What do they look like today? Who are they?  They yearn for life as did all those people who followed Jesus and crowded around him, eager, desperate for the good news.
Sometimes we are those people. Certainly, we see them and encounter them on the street, in our homes and businesses, in our communities and schools. Our prisons and hospitals are running over with them. We are salt and light to them.
They are the children who are cast aside, rejected by their peers, starving for a chance in life, defined by their poverty and circumstances. They are our elderly poor who lack the means of accessing the kinds of help they need, who are left lonely, and isolated.
They are the families and children who travel hundreds of miles and halfway around the world, desperately seeking safety, a better life, a future, only to be turned away. They are the farmers whose situations have become so desperate and hopeless that suicide rates among their group have skyrocketed in recent years. They are the addicted, the abused, the mentally ill, the homeless. They are veterans who faithfully served our country in war and are haunted by their experiences and memories, who do not receive the kind of assistance they deserve.

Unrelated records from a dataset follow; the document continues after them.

(* ===== verification/Composition.v ===== *)
(** * The component tree: [src/frontend/src/main.tsx] and [App]'s render

    [main.tsx] renders [App] inside [BrowserRouter], [AlertProvider] and
    [AuthProvider]; [App] renders [TaskProvider] around [AppRoutes] and
    the toaster; [AppRoutes] renders [Layout], with [AppSidebar] and
    [Header], around the protected pages. A hook that reads a context
    finds the nearest provider above its component, and the hooks of the
    code fail without one: [useAuth], [useTask] and [useErrorHandler]
    throw, React Router's [useNavigate] and [useLocation] throw, and
    [AppRoutes] renders an error. [Tree] records, for each component, the
    context it provides to its children and the contexts its own hooks
    read; [unmet] lists the reads no provider above answers.

    [TaskProvider]'s [useAlert] ([src/frontend/src/hooks/useAlert], not
    among the sources) is taken to read the alert context, as
    [useErrorHandler] does. [ProtectedRoute], between [AppRoutes] and
    [Layout], is not among the sources either and provides nothing. *)

From stdpp Require Import base list strings.
From S2P Require Import Spec2Rocq.

Module Composition.

Inductive ReactContext := RouterContext | AlertContext | AuthContext | TaskContext.

#[export] Instance ReactContext_eq_dec : EqDecision ReactContext.
Proof. solve_decision. Defined.

Inductive Tree := Comp (name : string) (provides : option ReactContext) (reads : list ReactContext)
                       (children : list Tree).

(** [Layout]: [AppSidebar] reads [useAuth] and [useLocation], [Header]
    reads [useAuth]. *)
Definition Layout_tree : Tree :=
  Comp "Layout" None []
    [Comp "AppSidebar" None [AuthContext; RouterContext] [];
     Comp "Header" None [AuthContext] []].

(** [App]'s render: [TaskProvider] reads [useAlert]; [AppRoutes] reads
    [useContext(AuthContext)] and [useLocation]. *)
Definition App_tree : Tree :=
  Comp "App" None []
    [Comp "TaskProvider" (Some TaskContext) [AlertContext]
       [Comp "AppRoutes" None [AuthContext; RouterContext] [Layout_tree];
        Comp "Toaster" None [] []]].

(** [main.tsx]: [AuthProvider] reads [useNavigate]. *)
Definition main_tree : Tree :=
  Comp "StrictMode" None []
    [Comp "BrowserRouter" (Some RouterContext) []
       [Comp "AlertProvider" (Some AlertContext) []
          [Comp "AuthProvider" (Some AuthContext) [RouterContext] [App_tree]]]].

(** The reads of [t] and its subtree that no provider in [above] nor
    between answers; a provider does not answer its own hooks. *)
Fixpoint unmet (above : list ReactContext) (t : Tree) : list (string * ReactContext) :=
  match t with
  | Comp name provides reads children =>
      map (pair name) (List.filter (fun c => negb (bool_decide (c ∈ above))) reads) ++
      (fix go (ts : list Tree) : list (string * ReactContext) :=
         match ts with
         | [] => []
         | t' :: ts' =>
             unmet (match provides with Some c => c :: above | None => above end) t' ++ go ts'
         end) children
  end.

(** ** Lemmas *)

(** Every hook of the application finds its provider: none of the
    missing-provider errors can be thrown. *)
Lemma main_tree_providers_met : unmet [] main_tree = [].
Proof. vm_compute. reflexivity. Qed.

(** The order matters: with [AuthProvider] outside [BrowserRouter], its
    [useNavigate] would throw. *)
Lemma auth_outside_router_unmet :
  unmet [] (Comp "AuthProvider" (Some AuthContext) [RouterContext]
              [Comp "BrowserRouter" (Some RouterContext) [] [App_tree]])
  = [("AuthProvider", RouterContext); ("TaskProvider", AlertContext)].
Proof. vm_compute. reflexivity. Qed.

End Composition.
(** * SD card driver over SPI (app/src/sdcard.c)

    A shallow embedding of the driver: [SD_SendCommand],
    [SD_GetResponseR3orR7], [SD_Init], [SD_ReadSectors] and
    [SD_WriteSectors], run against an arbitrary card, and the
    properties of the wire protocol they implement. *)

From Stdlib Require Import ZArith List String Ascii Bool Lia.
Import ListNotations.
Open Scope Z_scope.

Module SD.

(** ** Fixed-width integers

    [uint8_t] and [uint32_t] values are integers with the wrap-around
    of every conversion written out. *)

Definition u8 (x : Z) : Z := x mod 256.
Definition u32 (x : Z) : Z := x mod 2 ^ 32.

(** ** Command indices and constants (the [#define]s of the source) *)

Definition SD_GO_IDLE_STATE : Z := 0.
Definition SD_SEND_IF_COND : Z := 8.
Definition SD_STOP_TRANSMISSION : Z := 12.
Definition SD_READ_MULTIPLE_BLOCK : Z := 18.
Definition SD_WRITE_MULTIPLE_BLOCK : Z := 25.
Definition SD_APP_CMD : Z := 55.
Definition SD_READ_OCR : Z := 58.
Definition SD_ACMD_SEND_OP_COND : Z := 41.

Definition SD_IF_COND_CHECK : Z := 0xaa.
Definition SD_IF_COND_VOLT : Z := Z.shiftl 1 8.
Definition SD_ACMD41_HCS : Z := Z.shiftl 1 30.
Definition SD_TOKEN_SBR_MBR_SBW : Z := 0xfe.
(** * Shallow embedding of [examples/aws_cli.py]

    The demo command-line tool for AWS: six command handlers, each of which
    marshals the parsed arguments into a call of the forensics library and
    prints the result.  The handlers are embedded as functions in a small
    trace-and-exception monad; the library, the SDK behind it and the Python
    builtins that can fail ([int], [json.loads], [datetime.strptime]) are the
    fields of the class [External]. *)

From Stdlib Require Import Ascii String DecimalString.
From stdpp Require Import gmap strings list fin_maps.

(** ** Python strings and builtins *)

Module Py.

(** Truth value of a [str]: the empty string is false. *)
Definition bool_str (s : string) : bool :=
  match s with
  | EmptyString => false
  | String _ _ => true
  end.

(** Truth value of an attribute that is [None] or a [str]. *)
Definition truthy (o : option string) : bool :=
  match o with
  | None => false
  | Some s => bool_str s
  end.

(** The string held by an attribute of truth value [True]. *)
Definition str_of (o : option string) : string := default "" o.

(** Truth value of a list: the empty list is false. *)
Definition bool_list {A} (l : list A) : bool :=
  match l with
  | [] => false
  | _ :: _ => true
  end.

(** [all(x for x in l)] on a list of strings. *)
Definition all (l : list string) : bool := forallb bool_str l.

(** [len(s)]. *)
Definition len (s : string) : nat := String.length s.

(** [s.split(sep)] for a separator of one character: the fields between
    the separators, so [n] separators give [n + 1] fields and the empty
    string gives one empty field. *)
Fixpoint split (sep : ascii) (s : string) : list string :=
  match s with
  | EmptyString => [EmptyString]
  | String c s' =>
      if Ascii.eqb c sep then EmptyString :: split sep s'
      else match split sep s' with
           | [] => [String c EmptyString]
           | w :: ws => String c w :: ws
           end
  end.

(** [ord(c)] and [chr(n)].  [chr] is the builtin on the code points below
    256, which are the ones a [string] of this development holds. *)
Definition ord (c : ascii) : nat := nat_of_ascii c.
Definition chr (n : nat) : string := String (ascii_of_nat n) EmptyString.

(** ['{0:d}'.format(n)] for a length. *)
Definition format_d (n : nat) : string := NilZero.string_of_uint (Nat.to_uint n).

(** A [datetime] as [strptime] builds it from ['%Y-%m-%d %H:%M:%S']. *)
Record datetime := Datetime {
  year : nat; month : nat; day : nat;
  hour : nat; minute : nat; second : nat }.

(** The values [json.loads] returns; a float keeps its literal. *)
#[warnings="-register-all"] Inductive json :=
| JNull
| JBool (b : bool)
| JInt (z : Z)
| JFloat (literal : string)
| JStr (s : string)
| JList (l : list json)
| JDict (kv : list (string * json)).

End Py.

Import Py.

(** ** The argument namespace

    [args] as the handlers read it.  An optional flag that was not given is
    [None]; [zone], [instance_name], [disk_size] and [cpu_cores] always hold
    text. *)

Record Namespace := {
  zone : string;
  dst_zone : option string;
  instance_id : option string;
  volume_id : option string;
  src_profile : option string;
  dst_profile : option string;
  tags : option string;
  filter : option string;
  start : option string;
  end_ : option string;
  attach_volumes : option string;
  instance_name : string;
  disk_size : string;
  cpu_cores : string;
  ami : option string;
  ssh_key_name : option string }.

(** ** What a handler does: lines printed and library calls made *)

(** A value of the [params] dictionary of [QueryLogs]. *)
Inductive param :=
| PStr (s : string)
| PDatetime (d : datetime).

(** Keyword arguments of [forensics.CreateVolumeCopy]. *)
Record copy_kwargs := {
  copy_zone : string;
  copy_dst_zone : option string;
  copy_instance_id : option string;
  copy_volume_id : option string;
  copy_src_profile : option string;
  copy_dst_profile : option string;
  copy_tags : option json }.

(** Keyword arguments of [forensics.StartAnalysisVm]. *)
Record vm_kwargs := {
  vm_name : string;
  default_availability_zone : string;
  boot_volume_size : Z;
  vm_cpu_cores : Z;
  vm_ami : option string;
  vm_ssh_key_name : option string;
  vm_attach_volumes : list (string * string) }.

(** An entry of the [qfilter] list of [ListImages]. *)
Record ec2_filter := {
  filter_Name : string;
  filter_Values : list (option string) }.

Inductive event :=
| Print (line : string)
| CallAWSAccount (zone : string)
| CallListInstances
| CallListVolumes
| CallListImages (qfilter : list ec2_filter)
| CallGetBootVolume (instance : string)
| CallAWSCloudTrail
| CallLookupEvents (params : gmap string param)
| CallCreateVolumeCopy (kw : copy_kwargs)
| CallStartAnalysisVm (kw : vm_kwargs).

Definition trace := list event.

(** The lines a run printed, in order. *)
Definition printed (t : trace) : list string :=
  omap (fun e => match e with Print l => Some l | _ => None end) t.

Definition is_vm_start (e : event) : bool :=
  match e with CallStartAnalysisVm _ => true | _ => false end.

(** ** The library and the fallible builtins *)

Class External := {
  exn : Type;
  aws_account : Type;
  ec2_instance : Type;
  ebs_volume : Type;
  cloud_trail : Type;
  log_event : Type;
  vm_started : Type;
  (* builtins *)
  int : string -> exn + Z;
  json_loads : string -> exn + json;
  strptime : string -> string -> exn + datetime;
  KeyError : string -> exn;
  str_log_event : log_event -> string;
  str_vm_started : vm_started -> string;
  (* libcloudforensics.providers.aws.internal.account *)
  AWSAccount : string -> exn + aws_account;
  AWSAccount_ListInstances : aws_account -> exn + list (string * ec2_instance);
  AWSAccount_ListVolumes : aws_account -> exn + list (string * ebs_volume);
  AWSAccount_ListImages :
    aws_account -> list ec2_filter -> exn + list (gmap string string);
  GetBootVolume : ec2_instance -> exn + ebs_volume;
  ebs_volume_id : ebs_volume -> string;
  ebs_name : ebs_volume -> string;
  availability_zone : ebs_volume -> string;
  ec2_name : ec2_instance -> string;
  ec2_region : ec2_instance -> string;
  (* libcloudforensics.providers.aws.internal.log *)
  AWSCloudTrail : aws_account -> exn + cloud_trail;
  LookupEvents : cloud_trail -> gmap string param -> exn + list log_event;
  (* libcloudforensics.providers.aws.forensics *)
  forensics_CreateVolumeCopy : copy_kwargs -> exn + ebs_volume;
  forensics_StartAnalysisVm : vm_kwargs -> exn + (ec2_instance * vm_started) }.

(** ** The monad of the handlers: a trace and a result or an exception *)

Section Handlers.

Context {W : External}.

Definition M (A : Type) : Type := trace * (exn + A).

Definition ret {A} (a : A) : M A := ([], inr a).

Definition bind {A B} (m : M A) (f : A -> M B) : M B :=
  match m with
  | (t, inl e) => (t, inl e)
  | (t, inr a) => let '(t', r) := f a in (t ++ t', r)
  end.

(** [print(line)]. *)
Definition print (line : string) : M unit := ([Print line], inr tt).

(** A call of the library: the event, and what the library answered. *)
Definition call {A} (e : event) (answer : exn + A) : M A := ([e], answer).

(** A builtin that can raise: no event. *)
Definition builtin {A} (answer : exn + A) : M A := ([], answer).

Notation "x <- m ;; k" := (bind m (fun x => k))
  (at level 100, m at next level, right associativity).
Notation "m ;;; k" := (bind m (fun _ => k))
  (at level 100, right associativity).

It would be easy to run and hide when faced with all the pain in the world, to keep the good news of Jesus’ love and mercy, forgiveness and grace all to ourselves. But then our salt would be useless, wasted, and the world would be worse for it.
            Disciples of Jesus are salt and light for just such as these, Jesus tells us. God calls on us to flavor their world, to shine light in the darkness as conduits of God’s righteousness, and signposts to the glory of God.
            May we, each and every day, strive to be the kind of salt Jesus needs us to be. May we shine brightly with death-dispersing light. Depending on Jesus’ righteousness, may we humbly serve all God’s blessed ones.